Un trou d’air prévisible et inévitable pour les Gothiques ?

Après une période de très haut niveau, parvenant même à s’imposer contre Rouen et Grenoble, les Gothiques ont connu un trou d’air, concédant même cinq revers de rang. La question se pose alors, cette série négative était-elle prévisible ?

Le trou d’air Amiénois a, pour le moment, coûté la troisième place. Défaits six fois sur les sept dernières rencontres, les Gothiques ont vu Angers leur passer devant. Cette situation pouvait-elle se prévoir ? « Je ne sais pas, parce qu’on jouait super bien et tout se passait bien, répond Jérémie Romand. Je pense que sur un ou deux matches on pouvait parler de fatigue, mais pas sur toute la série. Là, ce n’est pas une question de fatigue, c’est juste qu’offensivement ça va un peu moins fort et on prend un peu plus de buts. Le mélange des deux fait qu’on perd mais dire que c’était prévisible, je ne pense pas. »

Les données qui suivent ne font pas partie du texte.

(* ===== verification/DbConcurrent.v ===== *)
(** * Concurrent writers of the database

    The threads of [WriterQueue] with [writeGroup] of [Db] as what writes a group. *)

From stdpp Require Import relations.
From S2P Require Import Prelude Status WriteBatch Crc32c Wal MemTable Io Db DbTheorems WriterQueue WriterQueueFacts.

Lemma run_writes_groups {L : Libc} {C : Cpu} {E : Type} `{!Io E} (gs : list (list WriteBatchT)) : forall w : World E,
  run_writes writeGroup w gs = run_groups w gs.
Proof.
  induction gs as [|g gs IH]; intros w; cbn; [done|].
  destruct (writeGroup w g) as [[w' s]|]; cbn; [|done]. by rewrite IH.
Qed.

Section Concurrent.
Context {L : Libc} {C : Cpu} {E : Type} `{!Io E, !IoSpec E, !CpuSpec C} (opts : Options).

Definition empty_world (io : E) : World E := mkWorld io empty_file DBCore_new.

(** A state of the database's threads, reached from an empty log. *)
Abbreviation db_reachable := (fun io => reachable (W := World E) writeGroup opts (empty_world io)).
Abbreviation db_step := (istep (W := World E) writeGroup opts).

(** The batches of the groups that were written. *)
Definition written_batches (s : QSys (World E)) : option (list (list WriteBatchT)) :=
  mapM (fun d => batches_of (s_heap s) (done_group d)) (s_written s).

(** Groups that fit a log. *)
Definition fits (gs : list (list WriteBatchT)) : Prop :=
  Forall group_ok gs /\ groups_bytes gs < 2 ^ 62 /\ groups_entries gs + 1 < 2 ^ 64.

Lemma reachable_run io s : db_reachable io s ->
  exists gs, written_batches s = Some gs /\ run_groups (empty_world io) gs = Some (s_world s, done_status <$> s_written s).
Proof.
  intros Hr. apply reachable_inv in Hr. destruct (di_run _ _ _ (qi_data _ _ _ Hr)) as (gs & Hg & Hrun).
  exists gs. split; [by apply mapM_Some|]. by rewrite <- run_writes_groups.
Qed.

(** The group in hand can be written if it fits the log with those before it. *)
Lemma fits_can_write io s gs g : io_inv io -> db_reachable io s -> written_batches s = Some gs ->
  batches_of (s_heap s) (in_hand s) = Some g -> fits (gs ++ [g]) -> can_write writeGroup s.
Proof.
  intros Hio Hr Hgs Hg (Hok & Hb & He) g' Hg'. destruct (reachable_run io s Hr) as (gs' & Hgs' & Hrun).
  simplify_eq. destruct (run_from_new io _ Hio Hok Hb He) as (w & ss & _ & _ & Hall & _).
  rewrite <- run_writes_groups, run_writes_snoc, run_writes_groups in Hall. fold (empty_world io) in Hall.
  rewrite Hrun in Hall. cbn in Hall. by destruct (writeGroup (s_world s) _).
Qed.

(** C3: whatever the threads do, at every moment the database is what the groups written
    so far make of it, one after the other: the writers are in these groups, the group in
    hand and the queue exactly once and in the order they came, each writer of a written
    group has the status of its group, and [Get] of any key answers what the map obtained
    from the acknowledged groups holds. *)
Theorem concurrent_writes_linearize (io : E) s :
  io_inv io -> db_reachable io s ->
  exists gs, written_batches s = Some gs /\
    run_groups (empty_world io) gs = Some (s_world s, done_status <$> s_written s) /\
    NoDup (s_came s) /\ concat (done_group <$> s_written s) ++ in_hand s ++ writers_ (s_q s) = s_came s /\
    (forall d w, d ∈ s_written s -> w ∈ done_group d -> has_status (s_heap s) (done_status d) w) /\
    (fits gs -> forall k, DB_Get (w_db (s_world s)) k =
      Some (kv_get (fold_left kv_apply (acknowledged gs (done_status <$> s_written s)) ∅) k)).
Proof.
  intros Hio Hr. destruct (reachable_run io s Hr) as (gs & Hgs & Hrun). exists gs.
  apply reachable_inv in Hr as [_ [Hf Hn _] [_ Hst] _ _]. do 4 (split; [done|]). split.
  - intros d w Hd Hw. rewrite Forall_forall in Hst. by apply Hst.
  - intros (Hok & Hb & He) k. destruct (run_from_new io gs Hio Hok Hb He) as (w & ss & imgs & ds & E1 & _ & Hinv & Hack & _).
    unfold empty_world in Hrun. rewrite Hrun in E1. injection E1 as <- <-.
    by rewrite (DB_Get_inv _ _ _ k Hinv), visible_replay, Hack.
Qed.

Lemma steps_came s n s' : nsteps db_step n s s' -> s_came s' = s_came s.
Proof. induction 1 as [|n s1 s2 s3 Hstep _ IH]; [done|]. rewrite IH. by destruct Hstep. Qed.

Lemma steps_reachable io s n s' : db_reachable io s -> nsteps db_step n s s' -> db_reachable io s'.
Proof.
  intros Hr Hn. induction Hn as [|n s1 s2 s3 Hstep _ IH]; [done|]. apply IH. eapply rtc_r; [done|]. by left.
Qed.

Lemma steps_work io s n s' : db_reachable io s -> nsteps db_step n s s' -> (n + work s' <= work s)%nat.
Proof.
  intros Hr Hn. induction Hn as [|n s1 s2 s3 Hstep _ IH]; [lia|].
  pose proof (work_decreases _ _ _ _ (qi_turn _ _ _ (reachable_inv _ _ _ _ Hr)) Hstep).
  enough (n + work s3 <= work s2)%nat by lia. apply IH. eapply rtc_r; [done|]. by left.
Qed.

(** C6: every writer is served. The threads can take only [work s] steps by themselves
    before they can take none, and when they can take none, every writer that came is in
    one written group and has its status, the writer thread has resumed, once and in
    order, the writers it wrote, and it sleeps with nothing to do or, if the destructor
    has asked it to stop, has returned. *)
Theorem every_writer_is_served (io : E) s n s' gs g :
  io_inv io -> db_reachable io s -> nsteps db_step n s s' ->
  written_batches s' = Some gs -> batches_of (s_heap s') (in_hand s') = Some g -> fits (gs ++ [g]) ->
  (n <= work s)%nat /\ s_came s' = s_came s /\
  ((forall s'', ~ db_step s' s'') ->
    finished s' /\ concat (done_group <$> s_written s') = s_came s /\
    Forall (fun d => forall w, w ∈ done_group d -> has_status (s_heap s') (done_status d) w) (s_written s') /\
    s_resumed s' = continuations (s_heap s') (drained s')).
Proof.
  intros Hio Hr Hn Hgs Hg Hfit. pose proof (steps_work io s n s' Hr Hn). pose proof (steps_came s n s' Hn) as Hcame.
  split; [lia|]. split; [done|]. intros Hno. apply (steps_reachable io) in Hn; [|done].
  pose proof (fits_can_write io s' gs g Hio Hn Hgs Hg Hfit) as Hc.
  apply reachable_inv in Hn as [Ht Ho [_ Hst] Hre _].
  assert (finished s') as Hfin by (by eapply stuck_finished). split; [done|].
  destruct Hfin as (Hi & _ & Hq & Hl). pose proof (oi_fifo _ Ho) as Hf. unfold in_hand, resume_inv in *.
  rewrite Hi, Hq in Hf. destruct Hl as [[Hl _]|[Hl _]]; rewrite Hl in *; cbn in *;
    rewrite !app_nil_r in *; rewrite <- Hcame; done.
Qed.

(** One writer at a time. The flag [writing_] is set exactly while some thread has the
    turn, a caller and the writer thread never have it together, and a writer thread that
    sleeps while there are writers and no one has the turn is about to be woken. *)
Theorem one_writer_at_a_time (io : E) s : db_reachable io s ->
  writing_ (s_q s) = inlining s || busy (s_loop s) /\ inlining s && busy (s_loop s) = false /\
  (s_loop s = LWait true -> writing_ (s_q s) = false -> writers_ (s_q s) <> [] -> (0 < s_notifying s)%nat).
Proof.
  intros Hr. apply reachable_inv in Hr as [[Hw H1 _ _ Ha _] _ _ _ _]. split; [done|]. split; [done|].
  intros Hl Hwf Hq. destruct (Ha Hl) as [Hp|]; [|done]. unfold loopPredicate in Hp. rewrite Hwf in Hp.
  rewrite bool_decide_false in Hp by done. by destruct (stopWriter_ (s_q s)).
Qed.

End Concurrent.

(** ** A run *)

#[local] Existing Instance reference_libc.
#[local] Existing Instance reference_cpu.

(** A caller writes its batch, a second writer comes meanwhile and is left to the writer
    thread, which waits for more, writes it, resumes it and goes to sleep. *)
Definition first_batch : WriteBatchT := build_batch [BPut (str "a") (str "1")].
Definition second_batch : WriteBatchT := build_batch [BPut (str "a") (str "2")].

Definition world_after (w : World (sim 4096)) (g : list WriteBatchT) : World (sim 4096) :=
  default w (fst <$> writeGroup w g).

Lemma world_after_first :
  writeGroup (empty_world sample_io) [first_batch] = Some (world_after (empty_world sample_io) [first_batch], Status.Ok).
Proof. vm_compute. reflexivity. Qed.

Definition second_world : World (sim 4096) :=
  world_after (world_after (empty_world sample_io) [first_batch]) [second_batch].

Lemma world_after_second :
  writeGroup (world_after (empty_world sample_io) [first_batch]) [second_batch] = Some (second_world, Status.Ok).
Proof. vm_compute. reflexivity. Qed.

(** The run, for any way of writing that does as much. *)
Lemma two_writers {W : Type} (write : W -> list WriteBatchT -> option (W * StatusT)) w0 w1 w2 :
  write w0 [first_batch] = Some (w1, Status.Ok) -> write w1 [second_batch] = Some (w2, Status.Ok) ->
  exists s, reachable write default_Options w0 s /\ s_came s = [1; 2] /\
    mapM (fun d => batches_of (s_heap s) (done_group d)) (s_written s) = Some [[first_batch]; [second_batch]] /\
    in_hand s = [] /\ s_resumed s = [12] /\ forall s', ~ istep write default_Options s s'.
Proof.
  intros H1 H2. eexists. split.
  - take_step ltac:(right; by eapply (EnqueueInline _ 1 first_batch (Some 11))).
    take_step ltac:(right; by eapply (EnqueueQueued _ 2 second_batch (Some 12))).
    take_step ltac:(left; eapply (InlineWrite _ _ _ 1); [reflexivity|reflexivity|exact H1]).
    take_step ltac:(left; eapply (Notify _ _ _ 0); reflexivity).
    take_step ltac:(left; eapply LoopCollect; reflexivity).
    take_step ltac:(left; eapply (LoopDrainWindow _ _ _ _ _ true); reflexivity).
    take_step ltac:(left; eapply (LoopWrite _ _ _ [2]); [reflexivity|reflexivity|exact H2]).
    take_step ltac:(left; eapply LoopResumeOne; reflexivity).
    take_step ltac:(left; eapply (LoopResumed _ _ _ _ 7); reflexivity).
    take_step ltac:(left; eapply LoopSleep; reflexivity).
    apply rtc_refl.
  - repeat split. intros s' Hs. inversion Hs; discriminate.
Qed.

Lemma two_writers_fit : fits ([[first_batch]; [second_batch]] ++ [[]]).
Proof.
  split; [|by vm_compute].
  repeat (constructor; [split; [repeat (constructor; [apply build_batch_wf|]); constructor|vm_compute; reflexivity]|]).
  constructor.
Qed.

Lemma concurrent_writes_linearize_witness :
  exists s : QSys (World (sim 4096)), s_came s = [1; 2] /\
    DB_Get (w_db (s_world s)) (str "a") =
      Some (kv_get (fold_left kv_apply (acknowledged [[first_batch]; [second_batch]] (done_status <$> s_written s)) ∅) (str "a")).
Proof.
  destruct (two_writers _ _ _ _ world_after_first world_after_second) as (s & Hr & Hc & Hw & _). exists s. split; [exact Hc|].
  destruct (concurrent_writes_linearize default_Options sample_io s) as (gs & Hgs & _ & _ & _ & _ & H).
  - exact I.
  - exact Hr.
  - unfold written_batches in Hgs. rewrite Hw in Hgs. injection Hgs as <-. apply H. destruct two_writers_fit as (H1 & _).
    apply Forall_app in H1 as [H1 _]. split; [exact H1|]. vm_compute. split; reflexivity.
Defined.

Lemma every_writer_is_served_witness :
  exists s : QSys (World (sim 4096)), finished s /\ concat (done_group <$> s_written s) = [1; 2] /\ s_resumed s = [12].
Proof.
  destruct (two_writers _ _ _ _ world_after_first world_after_second) as (s & Hr & Hc & Hw & Hh & Hres & Hno). exists s.
  destruct (every_writer_is_served default_Options sample_io s 0 s [[first_batch]; [second_batch]] []) as (_ & _ & H).
  - exact I.
  - exact Hr.
  - constructor.
  - exact Hw.
  - rewrite Hh. reflexivity.
  - exact two_writers_fit.
  - specialize (H Hno) as (H1 & H2 & _). split; [exact H1|]. split; [rewrite H2; exact Hc|exact Hres].
Defined.

Lemma one_writer_at_a_time_witness :
  exists s : QSys (World (sim 4096)), s_came s = [1; 2] /\ writing_ (s_q s) = inlining s || busy (s_loop s).
Proof.
  destruct (two_writers _ _ _ _ world_after_first world_after_second) as (s & Hr & Hc & _). exists s. split; [exact Hc|].
  apply (one_writer_at_a_time default_Options sample_io s). exact Hr.
Defined.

Pourtant, après une telle série positive, avec notamment des brillants succès contre les leaders Rouen et Grenoble, la succession de résultats moins bons semblait logique. « On savait qu’on n’allait pas finir la saison sans perdre un match et remonter sur Grenoble, tempère toutefois l’attaquant Amiénois. On savait qu’on allait être dans le dur à un moment donné, là on y est. On a peut-être mal géré les premiers matches où on était un peu fatigué, et le doute s’est un peu installé derrière. Je pense que ce soir, le doute est parti, vu la bataille que l’on a livré. »

Le final four de Bercy, qui se disputera dans une semaine, pourrait-il être une explication de cette série compliquée ? « Je ne pense pas, termine Anthony Mortas. C’est même étonnant, parce qu’on n’en parle pas du tout. Avec Mario, c’est sûr que l’on n’y pense pas, ce n’est pas du tout notre objectif pour le moment. Dans le vestiaire, il n’y a pas encore d’effervescence. On est concentré sur le championnat, à bien jouer, parce qu’on avait un gros match contre Angers et maintenant il y en a un à Strasbourg. Tant qu’il y a des matches de championnat qui arrivent, on ne pense pas à la coupe de France. »

Alors qu’Amiens s’apprête à disputer une des semaines les plus importantes de sa saison, il faudra trouver des solutions pour couper cette mauvaise spirale, afin que le rêve d’aller à Bercy ne devienne pas une désillusion.